GMAN 651bu, Richard Wagner and the Theater of Modernism. Cyrus Hamlin. MW 1–2.15
Introduction to the life, thought, and work of Richard Wagner, with close study of selected musical dramas including Tannhäuser, The Ring of the Nibelung, The Mastersingers of Nuremberg, and Parsifal. Particular focus on his concept of theater, drama and opera (Gesamtkunstwerk) and its realization through performance, above all in the context of the Bayreuth Festival. Consideration of Wagner's European influence (especially on Nietzsche and G. B. Shaw) and the production history of his work to the present. Also CPLT 863bu.

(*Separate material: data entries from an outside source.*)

(** * UE session task of the GTP-C simulator (src/session.cpp)

    A shallow embedding of [UeSession] and of the handlers it runs
    ([run], [handleSend], [handleRecv], [handleWait], ...), with the
    objects the handlers reach through pointers (the scenario's jobs, the
    control tunnels, the statistics counters and the transport) held in an
    explicit world state. A read through a NULL or out-of-range pointer is
    the result [Fault]; a C++ [throw] is the result [Throw]. The logging
    macros [LOG_EXITFN (ret)] and [LOG_EXITVOID ()] end the function they are
    in: they are its [return]. *)

From Stdlib Require Import ZArith Lia Bool.
From stdpp Require Import base option list gmap.

Local Open Scope Z_scope.

(** ** Machine integers *)

Definition U32 := Z.
Definition u32 (x : Z) : U32 := x mod 2 ^ 32.

(** [Time_t] is wider than 32 bits (display.cpp narrows it to U32 and S32
    with casts before printing); it is taken as an unsigned 64-bit integer. *)
Definition Time_t := Z.
Definition u64 (x : Z) : Time_t := x mod 2 ^ 64.

Definition GtpMsgType_t := Z.
Definition GtpSeqNumber_t := Z.
Definition GtpTeid_t := Z.
Definition GtpEbi_t := Z.
Definition TransConnId := Z.
Definition Buffer := list Z.
Definition GtpImsiKey := list Z.

(** Message types of 3GPP TS 29.274 used by the session code. *)
Definition GTPC_MSG_CS_REQ : GtpMsgType_t := 32.
Definition GTPC_MSG_CS_RSP : GtpMsgType_t := 33.
Definition GTPC_MSG_MB_REQ : GtpMsgType_t := 34.
Definition GTPC_MSG_MB_RSP : GtpMsgType_t := 35.

Inductive RETVAL :=
| ROK
| ROK_OVER
| RFAILED
| ERR_MAX_RETRY_EXCEEDED
| ERR_PDN_CREATION
| ERR_CTUN_CREATION.

Definition RETVAL_eqb (a b : RETVAL) : bool :=
  match a, b with
  | ROK, ROK | ROK_OVER, ROK_OVER | RFAILED, RFAILED
  | ERR_MAX_RETRY_EXCEEDED, ERR_MAX_RETRY_EXCEEDED
  | ERR_PDN_CREATION, ERR_PDN_CREATION
  | ERR_CTUN_CREATION, ERR_CTUN_CREATION => true
  | _, _ => false
  end.

Inductive GtpMsgCategory_t :=
| GTP_MSG_CAT_INV
| GTP_MSG_CAT_REQ
| GTP_MSG_CAT_RSP.

Inductive JobType_t :=
| JOB_TYPE_INV
| JOB_TYPE_SEND
| JOB_TYPE_RECV
| JOB_TYPE_WAIT.

(** task.hpp *)
Inductive TaskState_t :=
| TASK_STATE_INVALID
| TASK_STATE_RUNNING
| TASK_STATE_PAUSED
| TASK_STATE_STOPPED.

(** Only [GTP_IF_S11_C_MME] is named by session.cpp; every other interface
    type takes the same branch of [createCTun]. *)
Inductive GtpIfType_t :=
| GTP_IF_S11_C_MME
| GTP_IF_OTHER.

Inductive IpAddrType_t :=
| IP_ADDR_TYPE_INV
| IP_ADDR_TYPE_V4
| IP_ADDR_TYPE_V6.

(** ** Results of code that can dereference a bad pointer or throw *)

Inductive Res (A : Type) : Type :=
| Ok (a : A)
| Fault
| Throw (e : RETVAL).

Arguments Ok {A} a.
Arguments Fault {A}.
Arguments Throw {A} e.

#[global] Instance Res_ret : MRet Res := fun A a => Ok a.

#[global] Instance Res_bind : MBind Res := fun A B k c =>
  match c with
  | Ok a => k a
  | Fault => Fault
  | Throw e => Throw e
  end.
(** * Option pricing: CRR binomial lattice, Monte Carlo engine and payoff sandbox

    A shallow embedding of [binomial_pricing.py], [monte_carlo_pricing.py]
    and the request handlers of [web_app.py].

    Python floats are kept abstract: every definition is parametric in a
    [PyFloat] structure that supplies the arithmetic the code calls
    ([+ - * /], [**], [math.exp], [math.sqrt], the comparisons) together with
    the exceptions those operations can raise.  Exceptions are threaded
    through an error monad [result]; lists mutated in place are modelled with
    stdpp's list lookup and insert, with Python's [IndexError] written out.

    Two instances of the arithmetic are given: the real numbers, in which
    the theorems are instantiated, and rounded rationals, which run. *)

From Stdlib Require Import ZArith Ascii String List Bool Lia QArith Qabs Qround Reals Lra.
From stdpp Require Import base option list strings gmap pretty.

Local Open Scope string_scope.
Local Open Scope list_scope.

(** ** Exceptions and the error monad *)

Inductive exn : Type :=
| InvalidParameterError (msg : string)
| InvalidMonteCarloParameterError (msg : string)
| InvalidPayoffError (msg : string)
| ZeroDivisionError
| OverflowError
| ValueError
| IndexError
| TypeError
| NameError
| SyntaxError.

Inductive result (A : Type) : Type :=
| Ok (a : A)
| Raise (e : exn).

Arguments Ok {A} a.
Arguments Raise {A} e.

Definition bind {A B : Type} (m : result A) (k : A -> result B) : result B :=
  match m with
  | Ok a => k a
  | Raise e => Raise e
  end.

Notation "x <- m ;; k" := (bind m (fun x => k))
  (at level 100, m at next level, right associativity).
Notation "m ;;; k" := (bind m (fun _ => k))
  (at level 100, right associativity).

(** [for x in xs: acc = f acc x], stopping at the first exception. *)
Fixpoint foldM {A B : Type} (f : A -> B -> result A) (a : A) (xs : list B)
  : result A :=
  match xs with
  | [] => Ok a
  | x :: xs' => a' <- f a x ;; foldM f a' xs'
  end.

(** [[f x for x in xs]], stopping at the first exception. *)
Fixpoint mapM {A B : Type} (f : A -> result B) (xs : list A) : result (list B) :=
  match xs with
  | [] => Ok []
  | x :: xs' => y <- f x ;; ys <- mapM f xs' ;; Ok (y :: ys)
  end.

(** [for x in xs: f(x)], stopping at the first exception. *)
Definition each {A : Type} (f : A -> result unit) : list A -> result unit :=
  fix go (xs : list A) : result unit :=
    match xs with
    | [] => Ok tt
    | x :: xs' => f x ;;; go xs'
    end.

(** [range(n)]: empty when [n <= 0]. *)
Definition range (n : Z) : list nat := seq 0 (Z.to_nat n).

(** [xs[i]] and [xs[i] = v] for a non-negative index. *)
Definition getitem {A : Type} (xs : list A) (i : nat) : result A :=
  match xs !! i with
  | Some v => Ok v
  | None => Raise IndexError
  end.

Definition setitem {A : Type} (xs : list A) (i : nat) (v : A) : result (list A) :=
  if (i <? length xs)%nat then Ok (<[i := v]> xs) else Raise IndexError.

(** ** Python float arithmetic *)

Class PyFloat (F : Type) : Type := {
  f_zero : F;
  f_one : F;
  f_half : F;
  f_add : F -> F -> F;
  f_sub : F -> F -> F;
  f_mul : F -> F -> F;
  f_neg : F -> F;
  (** quotient by a divisor that is not zero *)
  f_quot : F -> F -> F;
  f_eqb : F -> F -> bool;
  f_leb : F -> F -> bool;
  f_gtb : F -> F -> bool;
  (** implicit [int] to [float] conversion; overflows on huge integers *)
  float_of_int : Z -> result F;
  (** [x ** n] for an integer exponent *)
  float_pow : F -> Z -> result F;
  math_exp : F -> result F;
  math_sqrt : F -> result F
}.

Declare Scope pyfloat_scope.
Delimit Scope pyfloat_scope with fl.
Infix "+" := f_add : pyfloat_scope.
Infix "-" := f_sub : pyfloat_scope.
Infix "*" := f_mul : pyfloat_scope.
Notation "- x" := (f_neg x) : pyfloat_scope.
Infix "<=?" := f_leb : pyfloat_scope.
Infix ">?" := f_gtb : pyfloat_scope.

Section Float.
Context {F : Type} `{PyFloat F}.

(** [a / b]: float division raises on a zero divisor. *)
Definition truediv (a b : F) : result F :=
  if f_eqb b f_zero then Raise ZeroDivisionError else Ok (f_quot a b).

(** The builtin [max(a, b)]: the first argument wins unless [b > a]. *)
Definition py_max (a b : F) : F := if (b >? a)%fl then b else a.

(** [x <= y] holds. *)
Definition fle (x y : F) : Prop := (x <=? y)%fl = true.
End Float.

(** Order laws of the arithmetic, as they hold for the real numbers; rounded
    arithmetic keeps them as long as no not-a-number value arises.  Only the
    comparison of American and European prices uses them. *)
Class OrderedFloat (F : Type) `{PyFloat F} : Prop := {
  leb_refl : forall x : F, (x <=? x)%fl = true;
  leb_trans : forall x y z : F,
    (x <=? y)%fl = true -> (y <=? z)%fl = true -> (x <=? z)%fl = true;
  gtb_leb : forall x y : F, (x >? y)%fl = true -> (y <=? x)%fl = true;
  add_mono : forall a a' b b' : F,
    (a <=? a')%fl = true -> (b <=? b')%fl = true ->
    (a + b <=? a' + b')%fl = true;
  mul_mono : forall c a a' : F,
    (f_zero <=? c)%fl = true -> (a <=? a')%fl = true ->
    (c * a <=? c * a')%fl = true;
  complement_nonneg : forall p : F,
    (p <=? f_one)%fl = true -> (f_zero <=? f_one - p)%fl = true;
  exp_nonneg : forall x y : F,
    math_exp x = Ok y -> (f_zero <=? y)%fl = true
}.

(** ** binomial_pricing.py *)

Module Binomial.
Section Binomial.
Context {F : Type} `{PyFloat F}.

Record BinomialParameters : Type := {
  spot : F;
  strike : F;
  maturity : F;
  rate : F;
  volatility : F;
  steps : Z;
  dividend_yield : F;
  option_type : string;
  american : bool
}.

(** The dataclass constructor, with its defaults for the last three fields. *)
Definition BinomialParameters_init (spot strike maturity rate volatility : F)
    (steps : Z) (dividend_yield : option F) (option_type : option string)
    (american : option bool) : BinomialParameters :=
  {| spot := spot; strike := strike; maturity := maturity; rate := rate;
     volatility := volatility; steps := steps;
     dividend_yield := default f_zero dividend_yield;
     option_type := default "call" option_type;
     american := default false american |}.

Definition _validate_parameters (params : BinomialParameters) : result unit :=
  if (spot params <=? f_zero)%fl then
    Raise (InvalidParameterError "Spot price must be positive.")
  else if (strike params <=? f_zero)%fl then
    Raise (InvalidParameterError "Strike price must be positive.")
  else if (maturity params <=? f_zero)%fl then
    Raise (InvalidParameterError "Maturity must be positive.")
  else if (volatility params <=? f_zero)%fl then
    Raise (InvalidParameterError "Volatility must be positive.")
  else if (steps params <=? 0)%Z then
    Raise (InvalidParameterError "Steps must be a positive integer.")
  else if negb (bool_decide (option_type params ∈ ["call"; "put"])) then
    Raise (InvalidParameterError "Option type must be either 'call' or 'put'.")
  else Ok tt.

(** The quantities [price_option] derives before it looks at the tree
    (the assignments to [dt], [up], [down], [discount], [growth] and
    [probability]). *)
Record factors : Type := {
  dt : F;
  up : F;
  down : F;
  discount : F;
  probability : F
}.

Definition derive_factors (params : BinomialParameters) : result factors :=
  n <- float_of_int (steps params) ;;
  dt <- truediv (maturity params) n ;;
  root <- math_sqrt dt ;;
  up <- math_exp (volatility params * root)%fl ;;
  down <- truediv f_one up ;;
  discount <- math_exp (- rate params * dt)%fl ;;
  growth <- math_exp ((rate params - dividend_yield params) * dt)%fl ;;
  probability <- truediv (growth - down)%fl (up - down)%fl ;;
  Ok {| dt := dt; up := up; down := down; discount := discount;
        probability := probability |}.

(** [0 <= probability <= 1] *)
Definition probability_in_range (p : F) : bool :=
  (f_zero <=? p)%fl && (p <=? f_one)%fl.

(** [spot * (up ** i) * (down ** (n - i))] *)
Definition node_price (params : BinomialParameters) (fac : factors)
    (n : Z) (i : nat) : result F :=
  a <- float_pow (up fac) (Z.of_nat i) ;;
  b <- float_pow (down fac) (n - Z.of_nat i) ;;
  Ok (spot params * a * b)%fl.

(** The nested function [payoff] of [price_option]. *)
Definition payoff (params : BinomialParameters) (price : F) : F :=
  if String.eqb (option_type params) "call" then
    py_max (price - strike params)%fl f_zero
  else
    py_max (strike params - price)%fl f_zero.

(** Body of the inner loop: one in-place update of [option_values[i]]. *)
Definition update_node (params : BinomialParameters) (fac : factors)
    (step : nat) (option_values : list F) (i : nat) : result (list F) :=
  v_up <- getitem option_values (i + 1) ;;
  v_down <- getitem option_values i ;;
  let continuation :=
    (discount fac * (probability fac * v_up
                     + (f_one - probability fac) * v_down))%fl in
  if american params then
    underlying_price <- node_price params fac (Z.of_nat step) i ;;
    setitem option_values i
      (py_max continuation (payoff params underlying_price))
  else
    setitem option_values i continuation.

(** Body of the outer loop: [for i in range(step + 1)]. *)
Definition update_level (params : BinomialParameters) (fac : factors)
    (option_values : list F) (step : nat) : result (list F) :=
  foldM (update_node params fac step) option_values
        (range (Z.of_nat step + 1)).

(** Tree construction and backward induction. *)
Definition backward_induction (params : BinomialParameters) (fac : factors)
  : result F :=
  asset_prices <- mapM (node_price params fac (steps params))
                       (range (steps params + 1)) ;;
  let option_values := map (payoff params) asset_prices in
  option_values <- foldM (update_level params fac) option_values
                         (rev (range (steps params))) ;;
  getitem option_values 0.

Definition price_option (params : BinomialParameters) : result F :=
  _validate_parameters params ;;;
  fac <- derive_factors params ;;
  if negb (probability_in_range (probability fac)) then
    Raise (InvalidParameterError
      "Risk-neutral probability is not between 0 and 1. Check inputs for dt or volatility.")
  else backward_induction params fac.

Definition price_option_simplified (spot strike maturity rate volatility : F)
    (steps : Z) (option_type : option string) (american : option bool)
    (dividend_yield : option F) : result F :=
  price_option
    (BinomialParameters_init spot strike maturity rate volatility steps
       (Some (default f_zero dividend_yield))
       (Some (default "call" option_type))
       (Some (default false american))).

(** *** The lattice as the specification words it

    Terminal node [j] carries the payoff of [spot * up^j * down^(steps - j)];
    every earlier level is computed from the previous (later-step) array,
    which is only read. *)

(** The underlying after [i] up-moves out of [n]: [spot * u^i * d^(n - i)]. *)
Definition spec_underlying (params : BinomialParameters) (fac : factors)
    (n : Z) (i : nat) : result F :=
  ups <- float_pow (up fac) (Z.of_nat i) ;;
  downs <- float_pow (down fac) (n - Z.of_nat i) ;;
  Ok (spot params * ups * downs)%fl.

(** The exercise value: [max(price - strike, 0)] for a call and
    [max(strike - price, 0)] for a put. *)
Definition spec_exercise_value (params : BinomialParameters) (price : F) : F :=
  if String.eqb (option_type params) "put" then
    py_max (strike params - price)%fl f_zero
  else
    py_max (price - strike params)%fl f_zero.

Definition spec_terminal_values (params : BinomialParameters) (fac : factors)
  : result (list F) :=
  mapM (fun j => price <- spec_underlying params fac (steps params) j ;;
                 Ok (spec_exercise_value params price))
       (range (steps params + 1)).

Definition spec_node_value (params : BinomialParameters) (fac : factors)
    (step : nat) (previous : list F) (i : nat) : result F :=
  v_up <- getitem previous (i + 1) ;;
  v_down <- getitem previous i ;;
  let continuation :=
    (discount fac * (probability fac * v_up
                     + (f_one - probability fac) * v_down))%fl in
  if american params then
    price <- spec_underlying params fac (Z.of_nat step) i ;;
    Ok (py_max continuation (spec_exercise_value params price))
  else Ok continuation.
(** * Collective-communication schedule generators (tm_gen)

    A shallow embedding of the four connection-matrix generators of
    [sim/datacenter/p6_inc/tm_gen]:

    - [gen_allreduce_extended.py]       (hierarchical multi-ring)   : [Ring]
    - [gen_allreduce_tree_extended.py]  (tree)                      : [Tree]
    - [gen_allreduce_supernode.py]      (star / supernode)          : [Supernode]
    - [gen_allreduce_inc_ded_pod.py]    (INC, pod aggregated)       : [Inc]

    Python integers are [Z]; a script that raises (ZeroDivisionError,
    IndexError, KeyError) is a generator that returns [None].  The output
    file is part of the generator state: every [print(..., file=f)] appends
    one line to it.  The global random generator of Python's [random]
    module is an interface ([Random]); its state at start-up is an argument
    of every generator. *)

From stdpp Require Import base option list list_numbers sorting gmap strings pretty.
From Stdlib Require Import ZArith Lia Relations.

Local Open Scope Z_scope.

(** ** Python primitives *)

(** [range(n)] and [range(a, b)]. *)
Definition py_range (n : Z) : list Z := seqZ 0 n.
Definition py_range2 (a b : Z) : list Z := seqZ a (b - a).

(** [l[i]]: a negative index counts from the end, anything else out of
    range raises IndexError. *)
Definition py_index {A} (l : list A) (i : Z) : option A :=
  if decide (0 ≤ i) then l !! Z.to_nat i
  else if decide (- Z.of_nat (length l) ≤ i) then l !! Z.to_nat (Z.of_nat (length l) + i)
  else None.

(** [a // b] and [a % b]: floor division and its remainder, which raise
    ZeroDivisionError on [b = 0]. *)
Definition py_floordiv (a b : Z) : option Z :=
  if decide (b = 0) then None else Some (a `div` b).
Definition py_mod (a b : Z) : option Z :=
  if decide (b = 0) then None else Some (a `mod` b).

(** A [for] loop over [xs] whose body may raise. *)
Fixpoint for_each {S A} (body : A → S → option S) (xs : list A) (s : S) : option S :=
  match xs with
  | [] => Some s
  | x :: xs' => s' ← body x s; for_each body xs' s'
  end.

(** ** The random generator

    [seed a] is the state after [random.seed(a)]; [randbelow g n] is one
    draw of [Random._randbelow(n)] from state [g]. *)
Class Random := {
  rng : Type;
  seed : Z → rng;
  randbelow : rng → nat → nat * rng;
}.

(** [x[i], x[j] = x[j], x[i]] *)
Definition swap {A} (x : list A) (i j : nat) : list A :=
  match x !! i, x !! j with
  | Some a, Some b => <[j:=a]> (<[i:=b]> x)
  | _, _ => x
  end.

(** [random.shuffle]:
    [for i in reversed(range(1, len(x))): j = randbelow(i + 1); swap]. *)
Fixpoint shuffle_from `{Random} (i : nat) (x : list Z) (g : rng) : list Z * rng :=
  match i with
  | O => (x, g)
  | S i' =>
      let '(j, g') := randbelow g (S (S i')) in
      shuffle_from i' (swap x (S i') j) g'
  end.

Definition shuffle `{Random} (x : list Z) (g : rng) : list Z * rng :=
  shuffle_from (length x - 1)%nat x g.

(** A generator that replays a given sequence of draws: the state is the
    list of the results the next calls of [randbelow] return. *)
Definition replay_randbelow (tape : list nat) (n : nat) : nat * list nat :=
  match tape with
  | [] => (0%nat, [])
  | j :: tape' => (j, tape')
  end.
Lemma defineConfig_registers_in_call_order_witness :
  Forall (λ args, is_Some (registered args)) test_calls ∧
  defineConfig (register_each test_calls)
    = Returns () (omap registered test_calls) ∧
  length (omap registered test_calls) = length test_calls ∧
  ∀ bad later, registered bad = None →
    ∃ e, LBQ.register bad [] = Throws e [] ∧
         defineConfig (register_each (test_calls ++ bad :: later))
           = Throws e (omap registered test_calls).
Proof.
  assert (Forall (λ args, is_Some (registered args)) test_calls) as Hok.
  { repeat constructor; by eexists. }
  split; [exact Hok|].
  exact (defineConfig_registers_in_call_order test_calls Hok).
Defined.

(** ** The configuration file *)

Import SampleHost.

Lemma uppercase_not_lowercase c :
  is_uppercase c = true → is_lowercase c = false.
Proof.
  unfold is_uppercase, is_lowercase.
  intros [_ Hle%Nat.leb_le]%andb_prop.
  destruct (Nat.leb_spec 97 (nat_of_ascii c)); [lia|done].
Qed.

Lemma separate_humps_head c rest :
  ∃ t, separate_humps (String c rest) = String c t.
Proof.
  destruct rest as [|c2 rest]; [by eexists|].
  cbn [separate_humps]. destruct (is_lowercase c && is_uppercase c2);
    by eexists.
Qed.

Lemma separate_humps_cons c1 c2 rest :
  separate_humps (String c1 (String c2 rest)) =
    if is_lowercase c1 && is_uppercase c2
    then String c1 (String "_"%char (String c2 (separate_humps rest)))
    else String c1 (separate_humps (String c2 rest)).
Proof. done. Qed.

Lemma has_hump_cons c1 c2 rest :
  has_hump (String c1 (String c2 rest)) =
    (is_lowercase c1 && is_uppercase c2) || has_hump (String c2 rest).
Proof. done. Qed.

Lemma separate_humps_facts n s :
  String.length s ≤ n →
  has_hump (separate_humps s) = false ∧
  without_underscores (separate_humps s) = without_underscores s ∧
  (has_hump s = false → separate_humps s = s).
Proof.
  revert s. induction n as [|n IH]; intros s Hlen.
  { destruct s; [done|]. simpl in Hlen. lia. }
  destruct s as [|c1 [|c2 rest]]; [done|done|].
  simpl in Hlen.
  destruct (IH (String c2 rest)) as (Hh2 & Hw2 & Hid2); [simpl; lia|].
  destruct (IH rest) as (Hh & Hw & Hid); [lia|].
  rewrite separate_humps_cons, (has_hump_cons c1 c2 rest).
  destruct (is_lowercase c1 && is_uppercase c2) eqn:Hhump.
  - apply andb_prop in Hhump as [Hl1 Hu2].
    split_and!; [| |done].
    + rewrite !has_hump_cons.
      assert (is_uppercase "_" = false) as -> by done.
      assert (is_lowercase "_" = false) as -> by done.
      rewrite andb_false_r. cbn [andb orb].
      destruct (separate_humps rest) as [|c3 t] eqn:Hsep; [done|].
      rewrite has_hump_cons, Hh, (uppercase_not_lowercase c2 Hu2).
      done.
    + assert (∀ t u, without_underscores t = without_underscores u →
                without_underscores (String c1 (String "_" (String c2 t)))
                = without_underscores (String c1 (String c2 u))) as Hcong.
      { intros t u Htu. simpl. by rewrite Htu. }
      by apply Hcong.
  - destruct (separate_humps_head c2 rest) as [t Ht].
    split_and!.
    + rewrite Ht, has_hump_cons, Hhump. by rewrite <- Ht.
    + assert (∀ u v, without_underscores u = without_underscores v →
                without_underscores (String c1 u)
                = without_underscores (String c1 v)) as Hcong.
      { intros u v Huv. simpl. by rewrite Huv. }
      by apply Hcong.
    + cbn [orb]. intros Hno. by rewrite Hid2.
Qed.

GMAN 661au, Goethe's Faust in Its European Context. Cyrus Hamlin. MW 1–2.15
Close study of Goethe's Faust, Parts I and II. History of composition, reception, and performance of the drama, traditions of the Faust legend, philosophical theories of tragedy in German Idealism, and Romantic theories of myth and history in drama. Also CPLT 611au.

GMAN 695au, Aesthetics of Horror and Disgust. Winfried Menninghaus. T 3.30–5.20
Outline of some major theoretical models of how art can transform horror into a source of pleasure. Focus on a widely neglected topos of aesthetics: that of Ekel (disgust), which in Mendelssohn, Lessing, and Kant demarcates those border phenomena which resist any transformation into aesthetic pleasure. Readings include Dubos, Mendelssohn, Lessing, Kant, Nietzsche, Baudelaire, Lovecraft, Freud, and Sartre. Also CPLT 743a.

GMAN 707a, Venus and Adonis: Beauty in Art and the Cult of the Beautiful Body. Winfried Menninghaus. M 3.30–5.20
Taking the myth of Venus and Adonis as its point of departure, the seminar offers a multifaceted approach to dealing with the power and failures of beauty. Readings include Shakespeare's "Venus and Adonis" and other versions of the myth by Ronsard, Friedrich Schlegel, d'Annunzio, John Cheever; philosophical accounts of beauty (Plato, Baumgarten, Burke, Kant, and Nietzsche); as well as the "theories" of beauty in evolutionary biology, psychoanalysis (Freud), and recent empirical psychology. Also CPLT 951a.

GMAN 770au, German Literature after World War II: Turning Points. Ingeborg Glier. TTh 9–10.15
Introduction to young writers intent on finding their own voices in a ruined country and in a culture of uncertain future; their attempts to come to terms with the past and to shape the present; new forms of prose, drama, and poetry; Gruppe 47. Authors include Aichinger, Bachmann, Böll, Celan, Eich, Grass, Handke, Müller, and Wolf.